**Activity:** What you give back must match the records below exactly.

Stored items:
(** All passes but the one for function names; the second component is the best score
    when nothing was found. *)
Definition context_passes `{FuzzyEnv} (lines : list jsstring) (context : jsstring) (startFrom : nat) (allowFuzzy : bool) :
    SequenceSearchResult + Q :=
  let indices := seq startFrom (length lines - startFrom) in
  let search predicate := collectIndexedMatches indices predicate in
  let exact := toAmbiguousMatchResult (search (fun i => text_eqb (line_at lines i) context)) 1 SExact in
  let trimmed := toAmbiguousMatchResult (search (fun i => text_eqb (trim (line_at lines i)) (trim context))) (99 # 100) STrim in
  let unicode := toAmbiguousMatchResult
                   (search (fun i => text_eqb (normalizeUnicode (line_at lines i)) (normalizeUnicode context))) (98 # 100) SUnicode in
  match first_some [exact; trimmed; unicode] with
  | Some r => inl r
  | None =>
      if negb allowFuzzy then inl (not_found 0)
      else
        let contextNorm := normalizeForFuzzy context in
        let prefix := if bool_decide (contextNorm = []) then None
                      else toAmbiguousMatchResult
                             (search (fun i => starts_with contextNorm (normalizeForFuzzy (line_at lines i)))) (96 # 100) SPrefix in
        match first_some [prefix; substring_pass lines contextNorm startFrom] with
        | Some r => inl r
        | None =>
            let '(bestIndex, bestScore, matches) :=
              fold_left (context_score_step lines contextNorm) indices (None, 0%Q, []) in
            match bestIndex with
            | Some i => if Qle_bool CONTEXT_FUZZY_THRESHOLD bestScore
                        then inl (mkSearch (Some i) bestScore (Some (length matches)) (Some (take MAX_RECORDED_MATCHES matches))
                                    (Some SFuzzy))
                        else inr bestScore
            | None => inr bestScore
            end
        end
  end.

Definition ends_with (suffix s : jsstring) : bool := starts_with (rev suffix) (rev s).

(** The search without the retry for a function name. *)
Definition findContextLine_plain `{FuzzyEnv} (lines : list jsstring) (context : jsstring) (startFrom : nat) (allowFuzzy : bool) :
    SequenceSearchResult :=
  match context_passes lines context startFrom allowFuzzy with inl r => r | inr score => not_found score end.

**Reply to the task:**
(** All passes but the one for function names; the second component is the best score
    when nothing was found. *)
Definition context_passes `{FuzzyEnv} (lines : list jsstring) (context : jsstring) (startFrom : nat) (allowFuzzy : bool) :
    SequenceSearchResult + Q :=
  let indices := seq startFrom (length lines - startFrom) in
  let search predicate := collectIndexedMatches indices predicate in
  let exact := toAmbiguousMatchResult (search (fun i => text_eqb (line_at lines i) context)) 1 SExact in
  let trimmed := toAmbiguousMatchResult (search (fun i => text_eqb (trim (line_at lines i)) (trim context))) (99 # 100) STrim in
  let unicode := toAmbiguousMatchResult
                   (search (fun i => text_eqb (normalizeUnicode (line_at lines i)) (normalizeUnicode context))) (98 # 100) SUnicode in
  match first_some [exact; trimmed; unicode] with
  | Some r => inl r
  | None =>
      if negb allowFuzzy then inl (not_found 0)
      else
        let contextNorm := normalizeForFuzzy context in
        let prefix := if bool_decide (contextNorm = []) then None
                      else toAmbiguousMatchResult
                             (search (fun i => starts_with contextNorm (normalizeForFuzzy (line_at lines i)))) (96 # 100) SPrefix in
        match first_some [prefix; substring_pass lines contextNorm startFrom] with
        | Some r => inl r
        | None =>
            let '(bestIndex, bestScore, matches) :=
              fold_left (context_score_step lines contextNorm) indices (None, 0%Q, []) in
            match bestIndex with
            | Some i => if Qle_bool CONTEXT_FUZZY_THRESHOLD bestScore
                        then inl (mkSearch (Some i) bestScore (Some (length matches)) (Some (take MAX_RECORDED_MATCHES matches))
                                    (Some SFuzzy))
                        else inr bestScore
            | None => inr bestScore
            end
        end
  end.

Definition ends_with (suffix s : jsstring) : bool := starts_with (rev suffix) (rev s).

(** The search without the retry for a function name. *)
Definition findContextLine_plain `{FuzzyEnv} (lines : list jsstring) (context : jsstring) (startFrom : nat) (allowFuzzy : bool) :
    SequenceSearchResult :=
  match context_passes lines context startFrom allowFuzzy with inl r => r | inr score => not_found score end.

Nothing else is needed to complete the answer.